Ghana's National Sports Authority recognised the Ghana Armwrestling Federation as the 40th sporting federation to be solely responsible for the development and promotion of armwrestling in Ghana.

In September 2019 the federation marked its third anniversary. In February 2020 the federation was courted by the Africa Armwrestling Federation to host the 2020 edition of the African championship after South Africa lost the rights to host due to administrative lapses to host a successful event. In April 2019 the federation announced that African championship which was slated for summer 2020 had been suspended due to the Coronavirus pandemic.

Ghana hosted and won the 2018 edition of the championship with 31 gold, 32 silver and 25 bronze medals with a grand total of 88 medals. The Ghana armwrestling national team is referred to as the golden arms.

== Armwrestling Champions in Ghana ==

National champions (Male)
| Armwrestler | Nickname |
|---|---|
| Haruna Tahiru | Babs Don |
| Derrick Adu Kwakye | Asoka |
| Antwi Boasiako | Punisher |
| Fawzi George Saaud | The King |

National champions (Female)
| Armwrestler | Nickname |
|---|---|
| Yasmin Kadri Moro | N/A |
| Bambie Bamfo | N/A |
| Alberta Boatemaa Ampomah | N/A |

In December 2019 the Minister responsible for the Ministry of Youth and Sports (Ghana) Isaac Kwame Asiamah commended the Ghana Armwrestling Federation for their contribution to sports development in the country.

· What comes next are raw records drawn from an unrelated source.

(* ===== verification/Handler.v ===== *)
(** * Handler: [server_side_handler.h], [server_side_handler.cpp] and [connection::read_action]

    The path of a request: a parsed message is validated and confirmed by the
    connection that read it ([read_action]), turned into a function object and posted
    with a priority ([handle_message], [resolve_querry]), and later executed by a
    worker ([do_...]).  A function object is a [job]: which member function it calls,
    with the values it captured and the weak pointer to the connection. *)

From S2P Require Import Prelude Text Protocol Validators Vfs StdMap BackupRequests.
From S2P Require Import DownloadManager UsersDb Scheduler Manager.

(** [server_side_handler::DownloadInfo] *)
Record download_request := mkDownloadRequest {
  d_RequestID : str;
  d_FileOwner : str;
  d_FilePath : str;
  d_SslVersion : str;
  d_Compressions : str;
}.

Inductive task :=
  | do_signin (RequestID login password : str)
  | do_signup (RequestID login password : str)
  | do_push_files (RequestID : str) (PathsList : list str)
  | do_delete_account (RequestID : str)
  | do_logout
  | do_add_file (RequestID FileName : str)
  | do_remove_path (RequestID PathName : str)
  | do_remame_path (RequestID OldFilePath NewName : str)
  | do_download_file (downloadInfo : download_request).

Record job := mkJob { job_connection : Z; job_task : task }.

Section dispatch.
Context `{Protocol}.
Implicit Types (Request : message) (a : Z).

(** [QuerryType == querries::X] on the value of the header *)
Definition is_querry Request (q : querries.t) : bool :=
  bool_decide (header Request headers.QuerryType = querry_text q).

(** [resolve_querry]: the posts, in the order of the tests. *)
Definition resolve_querry Request a : list (scheduler_priority * job) :=
  let hdr := header Request in
  (if is_querry Request querries.DOWNLOAD_FILE then
     [(medium, mkJob a (do_download_file
         (mkDownloadRequest (hdr headers.CommandId) (hdr headers.FileOwner)
            (hdr headers.FileName) (hdr headers.SslVersion) (hdr headers.Compressions))))]
   else [])
  ++ (if is_querry Request querries.ADD_FILE then
        [(medium, mkJob a (do_add_file (hdr headers.CommandId) (hdr headers.FileName)))]
      else [])
  ++ (if is_querry Request querries.REMOVE_PATH then
        [(high, mkJob a (do_remove_path (hdr headers.CommandId) (hdr headers.FileName)))]
      else [])
  ++ (if is_querry Request querries.RENAME_PATH then
        [(high, mkJob a (do_remame_path (hdr headers.CommandId) (hdr headers.FileName)
                           (hdr headers.FileNewName)))]
      else []).

(** [handle_message] *)
Definition handle_message Request a : list (scheduler_priority * job) :=
  let hdr := header Request in
  if is_command Request commands.SIGNIN then
    [(high, mkJob a (do_signin (hdr headers.CommandId) (hdr headers.Nickname)
                       (hdr headers.Password)))]
  else if is_command Request commands.SIGNUP then
    [(high, mkJob a (do_signup (hdr headers.CommandId) (hdr headers.Nickname)
                       (hdr headers.Password)))]
  else if is_command Request commands.PUSH_FILES then
    [(medium, mkJob a (do_push_files (hdr headers.CommandId) (body Request)))]
  else if is_command Request commands.QUERRY then resolve_querry Request a
  else if is_command Request commands.DELETE_ACCOUNT then
    [(low, mkJob a (do_delete_account (hdr headers.CommandId)))]
  else if is_command Request commands.LOGOUT then [(very_high, mkJob a do_logout)]
  else [].

(** [cmd_priorities] of [protocol_impl.h], which nothing uses *)
Definition cmd_priorities (c : commands.t) : option scheduler_priority :=
  match c with
  | commands.SIGNIN => Some high
  | commands.SIGNUP => Some high
  | commands.DELETE_ACCOUNT => Some low
  | commands.LOGOUT => Some very_high
  | commands.PUSH_FILES => Some medium
  | commands.UPDATE_FILE_LIST_NOTIFICATION => Some high
  | commands.USER_LOGGED_OUT_NOTIFICATION => Some very_high
  | commands.REMOVE_FILES => Some medium
  | commands.DOWNLOAD_FILE => Some low
  | commands.REPLY_NOTIFICATION => Some very_low
  | _ => None
  end.
End dispatch.

(** ** Execution *)

Section handlers.
Context `{Protocol} `{BoostSplit} `{SqlApi}.
(** [filesystem::path(p).relative_path().append(f)], the download port *)
Variables (relative_append : str → str → str) (port : Z).

(** The manager, the users database, and the posted function objects. *)
Record server := mkServer {
  mgr : manager;
  users_db : database;
  posted : list (scheduler_priority * job);
}.

(** Operations of one part, on the whole. *)
Definition in_mgr {A} (m : M manager A) : M server A := λ s,
  '(x, m) ← m (mgr s); Ok (x, mkServer m (users_db s) (posted s)).
Definition in_db {A} (f : database → outcome (A * database)) : M server A := λ s,
  '(x, db) ← f (users_db s); Ok (x, mkServer (mgr s) db (posted s)).

Definition answer (a : Z) (code : responses.t) (RequestID : str) : M server unit :=
  in_mgr (start_write a (reply code RequestID)).

(** [client().nickname(login); client().state().store(logged)] *)
Definition log_in (a : Z) (login : str) : M server unit :=
  in_mgr (on_conn a (λ c, with_state logged (with_nickname login c))).

Definition run_signin (a : Z) (RequestID login password : str) : M server unit :=
  code ← in_db (retrieve_user (mkUser login password));
  match code with
  | user_credentials_ok =>
      already ← in_mgr (gets (isLogged login));
      if already : bool then answer a responses.USER_ALREADY_LOGGED RequestID
      else
        _ ← log_in a login;
        answer a responses.LOGIN_SUCCESSFULL RequestID
  | user_not_found => answer a responses.NICKNAME_INCORRECT RequestID
  | user_pswd_incorrect => answer a responses.PASSWORD_INCORRECT RequestID
  | internal_error => answer a responses.INTERNAL_SERVER_ERR RequestID
  | _ => mret tt
  end.

Definition run_signup (a : Z) (RequestID login password : str) : M server unit :=
  code ← in_db (register_user (mkUser login password));
  match code with
  | registered_succes =>
      _ ← log_in a login;
      answer a responses.REGISTERING_SUCCESSFULL RequestID
  | user_already_registered => answer a responses.USER_ALREADY_REGISTERED RequestID
  | internal_error => answer a responses.INTERNAL_SERVER_ERR RequestID
  | _ => mret tt
  end.

Definition run_delete_account (a : Z) (RequestID : str) : M server unit :=
  c ← in_mgr (conn a);
  code ← in_db (erase_user (mkUser (nickname_ (client_ c)) []));
  match code with
  | user_removed => answer a responses.DELETING_ACCOUNT_SUCCESSFULL RequestID
  | user_failed_to_remove => answer a responses.REMOVE_ACCOUNT_FAILED RequestID
  | internal_error => answer a responses.INTERNAL_SERVER_ERR RequestID
  | _ => mret tt
  end.

(** The files of [do_push_files], up to the first [Add] that does not complete. *)
Fixpoint add_all (Paths : list str) (v : vfs) : vfs * option fault :=
  match Paths with
  | [] => (v, None)
  | Path :: Paths =>
      match Add PATH_SEPARATOR_CHR Path v with
      | Ok v => add_all Paths v
      | Fault f => (v, Some f)
      end
  end.

(** [catch (...)]: an exception is answered, anything else is not caught. *)
Definition caught (a : Z) (RequestID : str) (f : fault) : M server unit :=
  match f with
  | Thrown => answer a responses.INTERNAL_SERVER_ERR RequestID
  | _ => raise f
  end.

Definition run_push_files (a : Z) (RequestID : str) (Paths : list str) : M server unit :=
  c ← in_mgr (conn a);
  let '(v, fault) := add_all Paths (remote_file_system_ (client_ c)) in
  _ ← in_mgr (on_conn a (with_tree v));
  match fault with
  | Some f => caught a RequestID f
  | None =>
      _ ← answer a responses.PUSH_FILES_SUCCESS RequestID;
      in_mgr (notify_files_registration a)
  end.

Definition run_add_file (a : Z) (RequestID FileName : str) : M server unit :=
  c ← in_mgr (conn a);
  match Add PATH_SEPARATOR_CHR FileName (remote_file_system_ (client_ c)) with
  | Fault f => caught a RequestID f
  | Ok v =>
      _ ← in_mgr (on_conn a (with_tree v));
      _ ← answer a responses.ADD_FILE_SUCCESSFULL RequestID;
      in_mgr (notify_file_add FileName a)
  end.

Definition run_remove_path (a : Z) (RequestID PathName : str) : M server unit :=
  c ← in_mgr (conn a);
  match Vfs.Remove PATH_SEPARATOR_CHR (nickname_ (client_ c)) PathName
          (remote_file_system_ (client_ c)) with
  | Fault f => caught a RequestID f
  | Ok (removed, effects, v) =>
      _ ← in_mgr (on_conn a (with_tree v));
      _ ← in_mgr (modify (on_disk (map TreeEffect effects)));
      if removed : bool then
        _ ← answer a responses.REMOVE_FILE_SUCCESSFULL RequestID;
        in_mgr (notify_path_removed PathName a)
      else answer a responses.REMOVE_FILE_FAILED RequestID
  end.

Definition run_remame_path (a : Z) (RequestID OldFilePath NewName : str)
    : M server unit :=
  c ← in_mgr (conn a);
  match Rename PATH_SEPARATOR_CHR (nickname_ (client_ c)) relative_append OldFilePath NewName
          (remote_file_system_ (client_ c)) with
  | Fault f => caught a RequestID f
  | Ok (renamed, effects, v) =>
      _ ← in_mgr (on_conn a (with_tree v));
      _ ← in_mgr (modify (on_disk (map TreeEffect effects)));
      if renamed : bool then
        _ ← answer a responses.RENAME_FILE_SUCCESSFULL RequestID;
        in_mgr (notify_path_renamed OldFilePath NewName a)
      else answer a responses.RENAME_FILE_FAILED RequestID
  end.

Definition run_download_file (d : disk) (a : Z) (i : download_request) : M server unit :=
  in_mgr (resolve_download_file_querry port d
    (mkDownloadQuerry (d_RequestID i) (d_FileOwner i) (d_FilePath i)
       (Version_of_text (d_SslVersion i)) (CSVCompressions_of_text (d_Compressions i))) a).

(** A worker executes a function object: nothing when the connection has expired. *)
Definition execute (d : disk) (j : job) : M server unit := λ s,
  let a := job_connection j in
  if alive (mgr s) a then
    match job_task j with
    | do_signin r l p => run_signin a r l p s
    | do_signup r l p => run_signup a r l p s
    | do_push_files r l => run_push_files a r l s
    | do_delete_account r => run_delete_account a r s
    | do_logout => in_mgr (stop a) s
    | do_add_file r f => run_add_file a r f s
    | do_remove_path r f => run_remove_path a r f s
    | do_remame_path r o n => run_remame_path a r o n s
    | do_download_file i => run_download_file d a i s
    end
  else Ok (tt, s).

(** [request_scheduler::post] of each function object *)
Definition post_all (js : list (scheduler_priority * job)) : M server unit :=
  modify (λ s, mkServer (mgr s) (users_db s) (posted s ++ js)).

(** [connection::read_action] on a parsed message; [deadline_.stop()] concerns only
    the timer of the connection. *)
Definition read_action (d : disk) (msg : message) (a : Z) : M server unit :=
  if is_command msg commands.HEARTBEAT then
    in_mgr (start_write a (C_StaticAllocatedString HEARTBEAT_MESSAGE))
  else
    c ← in_mgr (conn a);
    match basic_validate msg with
    | Some result => answer a result CMD_ID_WHEN_NO_CMDID_PRESENT
    | None =>
        match transition_validate msg (state_ (client_ c)) with
        | Some result => answer a result (header msg headers.CommandId)
        | None =>
            match semantic_validate msg with
            | Some result => answer a result (header msg headers.CommandId)
            | None =>
                if is_command msg commands.REPLY then
                  in_mgr (resolve_download_reply port d msg)
                else
                  match confirm msg with
                  | Some result =>
                      _ ← answer a result (header msg headers.CommandId);
                      post_all (handle_message msg a)
                  | None => raise UndefinedBehaviour      (* SetReplyCode(nullptr) *)
                  end
            end
        end
    end.
End handlers.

In January 2020 16-year old arm wrestler Mariam Kadri Moro defeated the undefeated police woman Alberta Ampomah Boatemaa to become the new Queen of armwrestlering in Ghana. In July 2018 President of the Ghana Olympic Committee (GOC), Ben Nunoo Mensah commended the Ghana Armwrestling Federation for their efforts to making the sport popular in Ghana.